Physicists develop world's first artificial cell-like spheres from natural proteins

(Nanowerk News) The team of researchers at Saarland University, led by Professor of Condensed Matter Physics Karin Jacobs, initially had something quite different in mind. Originally, the team set out to research and describe the characteristics of hydrophobins – a group of naturally occurring proteins.
‘We noticed that the hydrophobins form colonies when they are placed in water. They immediately arrange themselves into tightly packed structures at the interface between water and glass or between water and air,’ explains Karin Jacobs. ‘There must therefore be an attractive force acting between the individual hydrophobin molecules, otherwise they would not organize themselves into colonies.’
But Professor Jacobs, research scientist Dr Hendrik Hähl and their team did not know how strong this force was.
This is where the neighbouring research group led by Professor Ralf Seemann got involved. One of Seemann’s research teams, which is headed by Dr Jean-Baptiste Fleury, studies processes that occur at the interfaces between two liquids.
The research team set up a minute experimental arrangement with four tiny intersecting flow channels, like a crossroads, and allowed a stream of oil to flow continuously from one side of the crossing to the other. From the other two side channels they injected ‘fingers’ of water which protruded into the crossing zone. As the hydrophobins tended to gather at the interface of the carrier medium, they were in this case arranged at the water-oil interface at the front of the fingers.
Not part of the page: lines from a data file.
(** X21.  Round trip between annotation and deletion.  The annotations
    that [createIPSetAnnotations] returns for an allocated address
    [ip], merged into the annotations of a pod, are what
    [handlePodDeletion] needs: for that pod it calls [ReleaseIP] once,
    on the pool that the address was allocated from and with that
    address (provided the address is not the empty text, which
    [handlePodDeletion] takes for a missing annotation). *)
Theorem handlePodDeletion_releases_what_was_allocated
    (fuel : nat) (c : Client) (networkName interfaceName : string)
    (podIndex : Z) (predParams : NADIpam) (annotations : Table) (c1 : Client)
    (evs : list Event) (pod : Pod) (c2 : Client) :
  createIPSetAnnotations fuel c networkName interfaceName podIndex predParams
  = Some (Ok annotations, c1, evs) ->
  let ipsetMgr := NewIPSetManager ("designate-" +:+ networkName) "openstack" in
  let annotated :=
    withAnnotations pod (mergeAnnotations (podAnnotations pod) annotations) in
  exists ip,
    AllocateIP ipsetMgr fuel c (CIDR predParams) podIndex = Some (Ok ip, c1) /\
    (ip <> EmptyString ->
     (handlePodDeletion c2 annotated).1.2 = (ReleaseIP ipsetMgr c2 ip).2 /\
     releases (handlePodDeletion c2 annotated).2
     = [("designate-" +:+ networkName, ip)]) /\
    (ip = EmptyString ->
     (handlePodDeletion c2 annotated).1.2 = c2 /\
     releases (handlePodDeletion c2 annotated).2 = []).
Proof.
  intros Hc ipsetMgr annotated.
  apply createIPSetAnnotations_Ok in Hc as (ip & json & Ha & _ & -> & _).
  exists ip. split; [exact Ha|].
  assert (Hip : annotation annotated "designate.openstack.org/predictable-ip" = ip).
  { unfold annotation, mapIndex, annotated. simpl.
    by rewrite mergeAnnotations_lookup. }
  assert (Hset : annotation annotated "designate.openstack.org/ipset-name"
                 = "designate-" +:+ networkName).
  { unfold annotation, mapIndex, annotated. simpl.
    by rewrite mergeAnnotations_lookup. }
  unfold handlePodDeletion. rewrite Hip, Hset. fold ipsetMgr. split.
  - intros Hne. apply String.eqb_neq in Hne. rewrite Hne.
    change (String.eqb ("designate-" +:+ networkName) EmptyString) with false.
    simpl negb. simpl andb. cbv iota.
    by destruct (ReleaseIP ipsetMgr c2 ip) as [[err|] c3].
  - intros ->. simpl. auto.
Qed.

End ReconcileMore.

Section ReconcileFailures.
Context `{Netip} `{!Package} `{!Network} `{MapRange} `{Json} `{Controllerutil}.
(** * py-lattix: the benchmark harness [analysis/benchmark.py]

    The harness times five operations (construction, nested key read,
    nested dot read, nested key write, nested dot write) on a family of
    nested-mapping containers and prints one table row per container.

    The development embeds the script as it is written:
    - the module body (import guards, [raw_data], the [instances] dict) as a
      computation over an explicit object heap that may stop on an uncaught
      exception;
    - [run] and [format_res] as functions; [timeit.Timer.timeit] as the loop
      of its code template;
    - the [__main__] block as a loop over the registry [libs];
    - the statement texts handed to [timeit] as syntax trees, executed by a
      small interpreter for the fragment of Python they are written in. *)

From Stdlib Require Import ZArith NArith QArith String Ascii List Lia.
From Stdlib Require Import DecimalString.
From stdpp Require Import base option list gmap strings.

Close Scope Q_scope.
Open Scope string_scope.
Open Scope list_scope.

(** ** Exceptions *)

(** The exception classes that occur.  [SystemExit], [KeyboardInterrupt] and
    [GeneratorExit] derive from [BaseException] only; all the others derive
    from [Exception]. *)
Inductive exn : Type :=
| ImportError
| NameError
| TypeError
| KeyError
| AttributeError
| ValueError
| RecursionError
| RuntimeError
| SystemExit
| KeyboardInterrupt
| GeneratorExit.

(** [isinstance(e, Exception)]: what an [except Exception] clause catches. *)
Definition is_Exception (e : exn) : bool :=
  match e with
  | SystemExit | KeyboardInterrupt | GeneratorExit => false
  | _ => true
  end.

Inductive outcome (A : Type) : Type :=
| Ok (a : A)
| Raise (e : exn).
Arguments Ok {A} a.
Arguments Raise {A} e.

(** ** State and exception monad

    A computation reads and writes a state of type [S] and either returns
    or raises; the state reached when it raises is kept, as Python keeps
    every mutation done before the exception. *)
Module Comp.

Definition t (S A : Type) : Type := S -> outcome A * S.

Definition ret {S A} (a : A) : t S A := fun s => (Ok a, s).

Definition raise {S A} (e : exn) : t S A := fun s => (Raise e, s).

Definition bind {S A B} (c : t S A) (k : A -> t S B) : t S B :=
  fun s =>
    match c s with
    | (Ok a, s') => k a s'
    | (Raise e, s') => (Raise e, s')
    end.

Definition get {S} : t S S := fun s => (Ok s, s).

Definition modify {S} (f : S -> S) : t S unit := fun s => (Ok tt, f s).

End Comp.

Declare Scope comp_scope.
Delimit Scope comp_scope with comp.
Notation "x <- c ;; k" := (Comp.bind c (fun x => k))
  (at level 100, c at next level, right associativity) : comp_scope.
Notation "c ;;; k" := (Comp.bind c (fun _ => k))
  (at level 100, right associativity) : comp_scope.
Open Scope comp_scope.

(** ** Objects *)

(** Modelled from the spec: the collaborator interface of section 6, for the
    container classes whose code is not part of the benchmark script
    ([lattix.Lattix] of this repository, and [easydict], [addict], [box],
    [treedict], [dotted_dict]): a constructor accepting the fixed nested
    document and producing the collaborator's own instance, optionally
    [__getitem__]/[__setitem__], optionally attribute get/set.  A
    collaborator is described by whether its constructor always raises (and
    what), and by the access styles its instances really implement, which
    need not agree with the flags of the registry. *)
Record collaborator : Type := {
  ctor_raises : option exn;
  has_getitem : bool;
  has_getattr : bool
}.

Inductive class_id : Type :=
| DictCls                                      (* the built-in [dict] *)
| AttrsL3                                      (* the three [@define] classes *)
| AttrsL2
| AttrsL1
| LibCls (name : string) (impl : collaborator).  (* a collaborator's class *)

Inductive value : Type :=
| VNone
| VBool (b : bool)
| VInt (n : Z)
| VRef (l : nat)          (* reference to a heap object *)
| VClass (c : class_id)
| VOpaque (what : string). (* a module or function object *)

(** A heap object: its class and its items (for a mapping) or attributes
    (for an instance), in insertion order. *)
Record object : Type := {
  o_class : class_id;
  o_slots : list (string * value)
}.

Abbreviation heap := (list object).
Abbreviation namespace := (gmap string value).

Fixpoint alist_get {A} (k : string) (l : list (string * A)) : option A :=
  match l with
  | [] => None
  | (k', v) :: l' => if String.eqb k k' then Some v else alist_get k l'
  end.

(** [d[k] = v] on an insertion-ordered mapping: an existing key keeps its
    place, a new key goes last. *)
Fixpoint alist_set {A} (k : string) (v : A) (l : list (string * A))
  : list (string * A) :=
  match l with
  | [] => [(k, v)]
  | (k', v') :: l' =>
      if String.eqb k k' then (k', v) :: l' else (k', v') :: alist_set k v l'
  end.

Abbreviation H := (Comp.t heap).

Definition alloc (o : object) : H value :=
  fun h => (Ok (VRef (length h)), h ++ [o]).

(** Following a reference.  No Python value is a dangling reference; that
    case gets an exception only to keep the function total. *)
Definition deref (v : value) : H (nat * object) :=
  fun h =>
    match v with
    | VRef l => match h !! l with
                | Some o => (Ok (l, o), h)
                | None => (Raise RuntimeError, h)
                end
    | _ => (Raise TypeError, h)
    end.

Definition store (l : nat) (o : object) : H unit :=
  fun h => (Ok tt, <[l := o]> h).

(** Which classes answer to [obj[k]] and to [obj.a]. *)
Definition subscriptable (c : class_id) : bool :=
  match c with
  | DictCls => true
  | LibCls _ impl => has_getitem impl
  | _ => false
  end.

Definition dotted (c : class_id) : bool :=
  match c with
  | AttrsL3 | AttrsL2 | AttrsL1 => true
  | LibCls _ impl => has_getattr impl
  | DictCls => false
  end.

(** [v[k]] *)
Definition getitem (v : value) (k : string) : H value :=
  lo <- deref v ;;
  let '(l, o) := lo in
  if subscriptable (o_class o) then
    match alist_get k (o_slots o) with
    | Some x => Comp.ret x
    | None => Comp.raise KeyError
    end
  else Comp.raise TypeError.

(** [v[k] = x] *)
Definition setitem (v : value) (k : string) (x : value) : H unit :=
  lo <- deref v ;;
  let '(l, o) := lo in
  if subscriptable (o_class o) then
    store l {| o_class := o_class o; o_slots := alist_set k x (o_slots o) |}
  else Comp.raise TypeError.

(** [v.a] *)
Definition getattr (v : value) (a : string) : H value :=
  match v with
  | VRef _ =>
      lo <- deref v ;;
  let '(l, o) := lo in
      if dotted (o_class o) then
        match alist_get a (o_slots o) with
        | Some x => Comp.ret x
        | None => Comp.raise AttributeError
        end
      else Comp.raise AttributeError
  | _ => Comp.raise AttributeError
  end.

(** [v.a = x].  The [@define] classes are slotted: only a declared field
    can be assigned. *)
Definition setattr (v : value) (a : string) (x : value) : H unit :=
  match v with
  | VRef _ =>
      lo <- deref v ;;
  let '(l, o) := lo in
      match o_class o with
      | DictCls => Comp.raise AttributeError
      | AttrsL3 | AttrsL2 | AttrsL1 =>
          match alist_get a (o_slots o) with
          | Some _ =>
              store l {| o_class := o_class o;
                         o_slots := alist_set a x (o_slots o) |}
          | None => Comp.raise AttributeError
          end
      | LibCls _ impl =>
          if has_getattr impl then
            store l {| o_class := o_class o;
                       o_slots := alist_set a x (o_slots o) |}
          else Comp.raise AttributeError
      end
  | _ => Comp.raise AttributeError
  end.

(** ** Calling a class *)

Definition recursion_limit : nat := 1000.

(** [dict(x, k=v, ...)]: a new dict holding the items of the mapping [x] (the
    values are shared, not copied), then the keyword items. *)
Definition dict_new (args : list value) (kw : list (string * value))
  : H value :=
  match args with
  | [] => alloc {| o_class := DictCls; o_slots := kw |}
  | [x] =>
      lo <- deref x ;;
      let '(_, o) := lo in
      if subscriptable (o_class o) then
        alloc {| o_class := DictCls;
                 o_slots := fold_left (fun s kv => alist_set kv.1 kv.2 s)
                                      kw (o_slots o) |}
      else Comp.raise TypeError
  | _ => Comp.raise TypeError
  end.

(** The [__init__] that [@define] generates for a class with the single
    field [field]: the field is given positionally or by keyword, or takes
    its default (a constant or a factory call). *)
Definition attrs_new (c : class_id) (field : string) (default : H value)
    (args : list value) (kw : list (string * value)) : H value :=
  match args, kw with
  | [], [] =>
      v <- default ;; alloc {| o_class := c; o_slots := [(field, v)] |}
  | [v], [] => alloc {| o_class := c; o_slots := [(field, v)] |}
  | [], [(k, v)] =>
      if String.eqb k field
      then alloc {| o_class := c; o_slots := [(field, v)] |}
      else Comp.raise TypeError
  | _, _ => Comp.raise TypeError
  end.

Definition is_dict (c : class_id) : bool :=
  match c with DictCls => true | _ => false end.

(** Modelled from the spec: a collaborator's constructor turns the nested
    document into its own instance, every nested dict becoming a new object
    of the collaborator's class ("each gets its own constructed instance,
    isolated from all others"); the input is left as it was.  The depth of
    the recursion is bounded as the interpreter bounds it. *)
Fixpoint convert (fuel : nat) (c : class_id) (v : value) : H value :=
  match fuel with
  | O => Comp.raise RecursionError
  | S fuel' =>
      match v with
      | VRef _ =>
          lo <- deref v ;;
          let '(_, o) := lo in
          if is_dict (o_class o) then
            slots <-
              (fix items (kvs : list (string * value))
                 : H (list (string * value)) :=
                 match kvs with
                 | [] => Comp.ret []
                 | (k, x) :: rest =>
                     x' <- convert fuel' c x ;;
                     rest' <- items rest ;;
                     Comp.ret ((k, x') :: rest')
                 end) (o_slots o) ;;
            alloc {| o_class := c; o_slots := slots |}
          else Comp.ret v
      | _ => Comp.ret v
      end
  end.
The physicists then ‘pushed’ the two fingers closer and closer together in order to see when the attractive force took effect. ‘At some point the two aqueous fingers suddenly coalesced to form a single stable interface consisting of two layers,’ says Ralph Seemann.
‘The weird thing is that it also functions the other way around, that is, when we use oil fingers to interrupt a continuous flow of water,’ he explains.
This finding is quite new, as up until now other molecules have only exhibited this sort of behaviour in the one or the other scenario. Normally proteins will orient themselves so that either their hydrophilic (‘water loving’) sides are in contact with the aqueous medium, or their hydrophobic (‘water fearing’) side is in contact with an oily medium. That a type of molecule can form stable bilayers in both environments is something wholly new.
Hydrophobins
Hydrophobins are a family of naturally occurring proteins with a hydrophilic part (blue) and a hydrophobic part (red). Like lipids, they form molecular bilayers and vesicles, which are small spherical structures with an outer bilayer boundary. In an aqueous environment (light blue), all of the water-repellent parts of the protein are located in the inside of the bilayer. In fatty or oily environments (yellow) the situation is reversed. As a result the interior of a vesicle can represent a protected space for transporting molecules that would otherwise be insoluble in the external (aqueous or oil-based) environment. (Image: Jacobs Group)
Encouraged by these findings, the researchers decided to undertake a third phase of experiments to find out whether the stable bilayer could be reconfigured to form a small membrane-bound transport sac – a vesicle. They attempted to inflate the stable membrane bilayer in a manner similar to creating a soap bubble, but using water rather than air.
The experiment worked. The cell-like sphere with the outer bilayer of natural proteins was stable.
‘That’s something no one else has achieved,’ says Jean-Baptiste Fleury, who carried out the successful experiments. Up until now it had only been possible to create monolayer membranes or vesicles from specially synthesized macromolecules. Vesicles made from a bilayer of naturally occurring proteins that can also be tailored for use in an aqueous or an oil-based environment are something quite new (Advanced Materials, "Pure Protein Bilayers and Vesicles from Native Fungal Hydrophobins").
In subsequent work, the research scientists have also demonstrated that ion channels can be incorporated into these vesicles, allowing charged particles (ions) to be transported through the bilayer of hydrophobins in a manner identical to the way ions pass through the lipid bilayers of natural cells.
As a result, the physicists now have a basis for further research work, such as examining the means of achieving more precisely targeted drug delivery. In one potential scenario, the vesicles could be used to transport water-soluble molecules through an aqueous milieu or fat-soluble molecules through an oily environment. Dr Hendrik Hähl describes the method as follows: ‘Essentially we are throwing a vesicle “cape” over the drug molecule. And because the “cape” is composed of naturally occurring molecules, vesicles such as these have the potential to be used in the human body.’
The results of this research work were a surprise. Originally, the goal was simply to measure the energy associated with the agglomeration of the hydrophobin molecules when they form colonies. But the discovery that hydrophobin bilayers could be formed in both orientations, opened the door to experiments designed to see whether vesicles could be formed. That one thing would lead to another in this way, offers an excellent example of the benefits of this type of basic, curiosity-driven research. ‘The “discovery” of these vesicles is archetypal of this kind of fundamental research. Or to put it another way, if someone had said to us at the beginning: “Create these structures from a natural bilayer,” we very probably wouldn’t have succeeded,’ says Professor Karin Jacobs in summary.